Nas redes, a reação foi imediata. Muitos usuários passaram a tratar o resultado como uma “injustiça” e acusaram a Academia de ignorar o trabalho do brasileiro, enquanto outros ironizaram o resultado dizendo que “até no Oscar as urnas foram fraudadas”. A retórica chamou atenção por reproduzir exatamente o tipo de discurso que a própria esquerda costuma criticar quando surge em disputas políticas.
Apesar da frustração de parte do público, o próprio Wagner Moura reagiu de forma oposta ao clima de revolta online. Ao ouvir o anúncio do vencedor, o ator se levantou, sorriu e aplaudiu Michael B. Jordan, demonstrando esportividade e respeito ao colega de profissão.
A indicação de Moura já era considerada histórica. Ele se tornou o primeiro brasileiro indicado ao Oscar de Melhor Ator, representando o país com um thriller político dirigido por Kleber Mendonça Filho.

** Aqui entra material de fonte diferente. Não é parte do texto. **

Lemma loop_body_footprint url payload app max_retries timeout st w res w' :
  locals_ok st ->
  loop_body url payload app max_retries timeout st w = (res, w') ->
  KRA_APPS w' = KRA_APPS w
  /\ (forall k, k <> cache_key app -> cache w' !! k = cache w !! k)
  /\ (exists new,
        sent w' = sent w ++ new
        /\ Forall (expected_request (KRA_APPS w) app url payload timeout) new)
  /\ (forall st', res = Return (Continue st') \/ res = Return (Break st') ->
        locals_ok st').
Proof.
  intros Hst.
  pose proof (locals_ok_request url payload timeout st Hst) as Hrq.
  assert (Hpost : expected_request (KRA_APPS w) app url payload timeout
                    (HttpPost url payload (hdrs_of st) false timeout)).
  { right. exists (token st). split; [apply Hst|exact Hrq]. }
  assert (Hkeep : forall n r0, locals_ok (set_retries n (set_response r0 st))).
  { intros n r0. exact Hst. }
  assert (Hkeep' : forall n, locals_ok (set_retries n st)) by (intros n; exact Hst).
  assert (Hkeep'' : forall r0, locals_ok (set_response r0 st))
    by (intros r0; exact Hst).
  assert (Hplain : forall res0,
    (forall st', res0 = Return (Continue st') \/ res0 = Return (Break st') ->
                 locals_ok st') ->
    (res0, answer_post (HttpPost url payload (hdrs_of st) false timeout) w)
    = (res, w') ->
    KRA_APPS w' = KRA_APPS w
    /\ (forall k, k <> cache_key app -> cache w' !! k = cache w !! k)
    /\ (exists new,
          sent w' = sent w ++ new
          /\ Forall (expected_request (KRA_APPS w) app url payload timeout) new)
    /\ (forall st', res = Return (Continue st') \/ res = Return (Break st') ->
          locals_ok st')).
  { intros res0 Hres [= <- <-]. split; [reflexivity|]. split; [reflexivity|].
    split; [|exact Hres].
    eexists. split; [reflexivity|]. now constructor. }
  destruct (reply (post_replies w 0%nat)) as [r|msg|msg] eqn:Hr.
  - destruct (Z.eq_dec (status_code r) 401) as [H401|H401].
    + destruct (fetch_kra_token app true
                  (answer_post (HttpPost url payload (hdrs_of st) false timeout) w))
        as [[t|e] w2] eqn:Hf.
      * rewrite (loop_body_401_refreshed _ _ _ _ _ _ _ _ _ _ Hr H401 Hf).
        intros [= <- <-].
        pose proof (fetch_return_truthy _ _ _ _ _ Hf) as Ht.
        destruct (fetch_footprint _ _ _ _ _ Hf) as (Hs & Hc & Hsent).
        split; [exact Hs|]. split; [exact Hc|]. split.
        -- destruct Hsent as [E | (cfg & Hcfg & E)]; rewrite E;
             cbn [answer_post sent].
           ++ eexists. split; [reflexivity|]. now constructor.
           ++ eexists. rewrite <- app_assoc. split; [reflexivity|].
              constructor; [exact Hpost|]. constructor; [|constructor].
              left. now exists cfg.
        -- intros st' [[= <-] | [=]]. split; [exact Ht|].
           destruct Hst as [_ Hh]. cbn [set_token set_response hdrs_of token].
           rewrite Hh. reflexivity.
      * rewrite (loop_body_401_refresh_fails _ _ _ _ _ _ _ _ _ _ Hr H401 Hf).
        intros [= <- <-].
        destruct (fetch_footprint _ _ _ _ _ Hf) as (Hs & Hc & Hsent).
        split; [exact Hs|]. split; [exact Hc|]. split.
        -- destruct Hsent as [E | (cfg & Hcfg & E)]; rewrite E;
             cbn [answer_post sent].
           ++ eexists. split; [reflexivity|]. now constructor.
           ++ eexists. rewrite <- app_assoc. split; [reflexivity|].
              constructor; [exact Hpost|]. constructor; [|constructor].
              left. now exists cfg.
        -- intros st' [[=] | [=]].
    + destruct (Z.eq_dec (status_code r) 504) as [H504|H504].
      * rewrite (loop_body_504 _ _ _ _ _ _ _ _ Hr H504). apply Hplain.
        intros st' [E | E]; destruct (retries st + 1 <? max_retries);
          (discriminate || (injection E as <-; apply Hkeep)).
      * rewrite (loop_body_other _ _ _ _ _ _ _ _ Hr H401 H504). apply Hplain.
        intros st' [[=] | [= <-]]. apply Hkeep''.
  - rewrite (loop_body_timeout _ _ _ _ _ _ _ _ Hr).
    destruct (retries st + 1 >=? max_retries); apply Hplain.
    + intros st' [[=] | [=]].
    + intros st' [[= <-] | [=]]. apply Hkeep'.
  - rewrite (loop_body_broken _ _ _ _ _ _ _ _ Hr). apply Hplain.
    intros st' [[=] | [=]].
Qed.

Lemma while_loop_footprint url payload app max_retries timeout fuel :
  forall st w out w',
    locals_ok st ->
    while_loop fuel max_retries (loop_body url payload app max_retries timeout) st w
    = (out, w') ->
    KRA_APPS w' = KRA_APPS w
    /\ (forall k, k <> cache_key app -> cache w' !! k = cache w !! k)
    /\ (exists new,
          sent w' = sent w ++ new
          /\ Forall (expected_request (KRA_APPS w) app url payload timeout) new).
Proof.
  assert (Hnone : forall w : World,
    KRA_APPS w = KRA_APPS w
    /\ (forall k, k <> cache_key app -> cache w !! k = cache w !! k)
    /\ (exists new,
          sent w = sent w ++ new
          /\ Forall (expected_request (KRA_APPS w) app url payload timeout) new)).
  { intros w. repeat split. exists []. split; [now rewrite app_nil_r|constructor]. }
  induction fuel as [|fuel IH]; intros st w out w' Hst; cbn [while_loop];
    destruct (retries st <? max_retries); try (intros [= _ <-]; apply Hnone).
  destruct (loop_body url payload app max_retries timeout st w) as [res w1] eqn:Hb.
  destruct (loop_body_footprint _ _ _ _ _ _ _ _ _ Hst Hb)
    as (Hs & Hc & (new & Hsent & Hall) & Hok).
  destruct res as [[st1|st1]|e]; try (intros [= _ <-]; now eauto).
  intros Hloop.
  destruct (IH st1 w1 out w' (Hok st1 (or_introl eq_refl)) Hloop)
    as (Hs' & Hc' & (new' & Hsent' & Hall')).
  split; [congruence|]. split.
  - intros k Hk. now rewrite Hc', Hc.
  - exists (new ++ new'). split.
    + now rewrite Hsent', Hsent, app_assoc.
    + apply Forall_app. split; [exact Hall|]. now rewrite <- Hs.
Qed.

Mesmo assim, a repercussão nas redes expôs mais uma vez um fenômeno comum no debate público brasileiro: quando o resultado não agrada, surgem teorias de conspiração, questionamentos sobre a legitimidade do processo e acusações de manipulação — exatamente o comportamento que muitos dizem combater. Enquanto isso, no palco do Oscar, a cena foi bem diferente: um ator reconhecendo a vitória do outro e mostrando que perder faz parte do jogo.